▶ What needs to be done:
From the top of the records below, return each line exactly, ending with the line that contains "the theorems about".

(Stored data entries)
(* ===== verification/Machine.v ===== *)
(** * A small machine

    One CPU that runs one process, a disk of 1000 blocks with its log at block 2
    and the locks of the file system initialised: the concrete state on which
    the theorems about the file system are instantiated. *)

From stdpp Require Import base gmap list strings sets.
From Stdlib Require Import ZArith Lia.
From S2P Require Import Prelude State Spinlock Sched Bio Cache.

Definition other_locks : list lockid :=
  [L_ptable; L_log; L_icache; L_ftable] ++ ((fun i => L_sleep (SL_inode i)) <$> seq 0 NINODE).

Definition machine_log : log_t := mk_log_t 2 30 0 0 1 0 (replicate LOGSIZE 0).

Definition machine (d : gmap Z (list Z)) : kstate :=
  set_k_log machine_log
  (set_k_proc (set_p_pid 1 (set_p_state RUNNING zero_proc) :: replicate 63 zero_proc)
  (set_k_locks (list_to_map ((fun lk => (lk, mk_spinlock 0 EmptyString None)) <$> other_locks))
  (boot_state [mk_cpu 0 1 0 0 (Some 0%nat)] d 1000))).

Lemma machine_settled d : settled (machine d) 0.
Proof. split; vm_compute; try congruence. Qed.

Lemma machine_lock d lk : lk ∈ other_locks -> k_locks (machine d) !! lk = Some (mk_spinlock 0 EmptyString None).
Proof.
  intros H. unfold machine. cbn [k_locks set_k_log set_k_proc set_k_locks].
  apply elem_of_list_to_map_1.
  - rewrite <- list_fmap_compose. change (NoDup (id <$> other_locks)). rewrite list_fmap_id.
    apply (bool_decide_unpack _). vm_compute. exact I.
  - apply list_elem_of_fmap. eauto.
Qed.

Lemma other_locks_complete lk :
  fs_lock lk = true -> lk <> L_bcache -> (forall i, lk <> L_sleep (SL_buf i)) -> lk ∈ other_locks.
Proof.
  intros H H1 H2. unfold other_locks. apply elem_of_app.
  destruct lk as [| | | | | | | | | |[i|i]]; simpl in H; try done; [left; set_solver..| |].
  - by destruct (H2 i).
  - right. apply list_elem_of_fmap. exists i. split; [done|]. apply elem_of_seq. apply Nat.ltb_lt in H. lia.
Qed.

Lemma machine_no_sleeper d ch : no_sleeper (machine d) ch.
Proof.
  unfold no_sleeper, machine. cbn [k_proc set_k_log set_k_proc]. constructor; [by intros [? _]|].
  apply Forall_replicate. by intros [? _].
Qed.

#[local] Instance is_buf_lock_dec lk : Decision (exists i, lk = L_sleep (SL_buf i)).
Proof.
  destruct lk as [| | | | | | | | | |[i|i]]; try (right; intros [? ?]; discriminate). left. by exists i.
Defined.

Definition block_sized (d : gmap Z (list Z)) : Prop :=
  forall n, length (default (replicate BSIZE 0) (d !! n)) = BSIZE.

(** The machine after [binit]. *)
Lemma machine_rest d :
  block_sized d ->
  exists k, binit (machine d) [] = Done tt k [] /\ quiet k 0 0
    /\ cache_ok k 0 (mk_cache (disk_block (machine d)) ∅ ∅)
    /\ k_log k = machine_log /\ k_disk k = d /\ k_disksize k = 1000 /\ k_writes k = [].
Proof.
  intros Hd. destruct (binit_ok (machine d) 0 []) as (k & E & (bs & locks & ->) & C & Lb & Ls & Lo); [done..|].
  eexists. split; [exact E|]. split; [|split; [exact C|repeat split]]. split.
  - split; [|done]. apply (settled_ext (machine d)); [done..|apply machine_settled].
  - intros lk Hlk. destruct (decide (lk = L_bcache)) as [->|H1]; [exact Lb|].
    destruct (decide (exists i, lk = L_sleep (SL_buf i))) as [[i ->]|H2].
    { apply Ls. by apply Nat.ltb_lt. }
    exists EmptyString.
    assert (H3 : forall i, lk <> L_sleep (SL_buf i)) by (intros i ->; apply H2; by exists i).
    rewrite (Lo lk H1 H3). apply machine_lock. by apply other_locks_complete.
  - intros ch _. apply machine_no_sleeper.
Qed.

Lemma block_sized_empty : block_sized ∅.
Proof. intros n. by rewrite lookup_empty. Qed.

Lemma binit_empty_witness :
  exists k', binit (machine ∅) [] = Done tt k' [] /\ lock_free k' L_bcache.
Proof.
  destruct (binit_empty (machine ∅) 0 [] eq_refl block_sized_empty) as (k' & E & _ & L & _).
  exists k'. split; [exact E|exact L].
Defined.

(** Block 40 in the cache of the machine. *)
Lemma machine_range k : k_disksize k = 1000 -> in_range k 40.
Proof. intros H. unfold in_range. rewrite H. vm_compute. split; congruence. Qed.

Lemma bread_returns_block_witness :
  exists k i k', bread 1 40 k [] = Done i k' [] /\ b_data (buf_at k' i) = replicate BSIZE 0.
Proof.
  destruct (machine_rest ∅ block_sized_empty) as (k & _ & Q & C & _ & _ & Hs & _).
  destruct (bread_returns_block k 0 0 _ 40 [] Q C (machine_range k Hs)) as (i & k' & E & _ & D & _).
  - apply lookup_empty.
  - right. vm_compute. lia.
  - exists k, i, k'. split; [exact E|]. rewrite D. reflexivity.
Defined.

Lemma machine_held :
  exists k i a, quiet k 0 0 /\ cache_ok k 0 a /\ a_held a !! 40 = Some i
    /\ a_blk a 40 = replicate BSIZE 0 /\ k_disk k = ∅.
Proof.
  destruct (machine_rest ∅ block_sized_empty) as (k & _ & Q & C & _ & Hd & Hs & _).
  destruct (bread_ok k 0 0 _ 40 [] Q C (machine_range k Hs)) as (i & k' & E & C' & F & [D W]).
  - apply lookup_empty.
  - right. vm_compute. lia.
  - exists k', i. eexists. split; [by eapply quiet_frame|]. split; [exact C'|].
    split; [simpl; by rewrite lookup_insert_eq|]. split; [reflexivity|by rewrite D].
Qed.

Lemma bwrite_then_brelse_witness :
  exists k i k', (bwrite i;; brelse i) k [] = Done tt k' [] /\ k_disk k' !! 40 = Some (replicate BSIZE 0).
Proof.
  destruct machine_held as (k & i & a & Q & C & Hh & Hb & Hd).
  destruct (bwrite_then_brelse k 0 0 a 40 i [] Q C Hh) as (k' & E & _ & D & _).
  exists k, i, k'. split; [exact E|]. rewrite D, Hb. apply lookup_insert_eq.
Defined.

Lemma lru_replacement_witness :
  exists k i k' l, brelse i k [] = Done tt k' [] /\ linked k' (i :: l).
Proof.
  destruct machine_held as (k & i & a & Q & C & Hh & Hb & Hd).
  destruct (held_facts _ _ _ _ _ C Hh) as (Hi & _ & _ & Hr & Hl & _).
  destruct (co_linked _ _ _ C) as [l L]. pose proof (proj2 (linked_in _ _ i L) Hi) as Hin.
  destruct (list_elem_of_split _ _ Hin) as (l1 & l2 & El). rewrite El in L.
  destruct (proj1 (lru_replacement k 0 0 [] Q) l1 i l2 L Hl Hr) as (k' & E & L').
  exists k, i, k', (l1 ++ l2). split; [exact E|exact L'].
Defined.
Definition example_threads : machine :=
  mk_machine (mk_gpr 1 2 3 4 0x8011cf00 5 6 7) (mk_segs 8 0x10 0x10 0 0 0x10) (mk_cregs 0x80010011 0x1000 0x10) (symbol kernel_S "swtch") 2 example_gdt ∅ 0x10 0x8011d000
    (store_words 0x8011cf00 [0x80103000; 0x80112000; 0x8011b000] (store_words 0x8011b000 [11; 12; 13; 14; 0x80104000] ∅)) [].

Lemma swtch_returns_witness : exists m2, steps kernel_S example_threads m2 /\ m_eip m2 = 0x80104000 /\ r_ebx (m_gp m2) = 13 /\ esp m2 = 0x8011b014.
Proof.
  destruct (swtch_returns [] example_kernel_ok example_threads 0x80112000 0x8011b000) as (m2 & St & (R1 & R2 & R3 & R4 & R5 & R6) & _).
  - split; unfold room, is_word; change (esp example_threads) with 0x8011cf00; try lia; try (vm_compute; reflexivity). simpl. lia.
  - rewrite app_nil_r in St. exists m2. split; [exact St|]. split; [rewrite R1; by vm_compute|]. split; [rewrite R5; by vm_compute|rewrite R2; by vm_compute].
Defined.

(** A child that [fork] has made, on the stack page [0x80200000]. *)
#[local] Instance example_linker : Linker :=
  {| ld_end := 0x801164d0; ld_data := 0x80109000; ld_forkret := extern "forkret"; ld_trapret := place trapret_pos; ld_cpus := 0x801127a0 |}.
#[local] Instance example_linked : LinkedAsm [].
Proof. split; vm_compute; reflexivity. Qed.

Definition example_frame : trapframe := mk_trapframe 1 2 3 0 4 5 6 1 0 0 0x23 0x23 64 0 0x1004 0x1b 0x202 0x2ff0 0x23.
Definition example_parent : kstate := set_k_tf {[0x8011bfb4 := example_frame]} fork_base.
Definition example_child : kstate :=
  upd_proc 1 (fun r => set_p_parent (Some 0%nat) (set_p_state RUNNABLE (set_p_pid 2 (set_p_kstack 0x80200000 (set_p_tf 0x80200fb4 (set_p_context 0x80200f9c fork_process))))))
    (set_k_ctx {[0x80200f9c := mk_context 0 0 0 0 (extern "forkret")]} (set_k_mem (store32 0x80200fb0 (place trapret_pos) ∅)
      (set_k_tf (<[0x80200fb4 := set_tf_eax 0 example_frame]> (k_tf example_parent)) example_parent))).

Definition example_scheduler : machine :=
  mk_machine (mk_gpr 1 2 3 4 0x8011cf00 5 6 7) (mk_segs 8 0x10 0x10 0 0 0x10) (mk_cregs 0x80010011 0x1000 0x10) (symbol kernel_S "swtch") 2 example_gdt ∅ 0x10 0x80201000
    (store_words 0x8011cf00 [0x80103000; 0x80112000; 0x80200f9c]
      (store_words 0x80200f9c [0; 0; 0; 0; extern "forkret"; place trapret_pos; 1; 2; 3; 0; 4; 5; 6; 0; 0; 0; 0x23; 0x23; 64; 0; 0x1004; 0x1b; 0x202; 0x2ff0; 0x23] ∅)) [].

▶ Response area:
(* ===== verification/Machine.v ===== *)
(** * A small machine

    One CPU that runs one process, a disk of 1000 blocks with its log at block 2
    and the locks of the file system initialised: the concrete state on which
    the theorems about the file system are instantiated. *)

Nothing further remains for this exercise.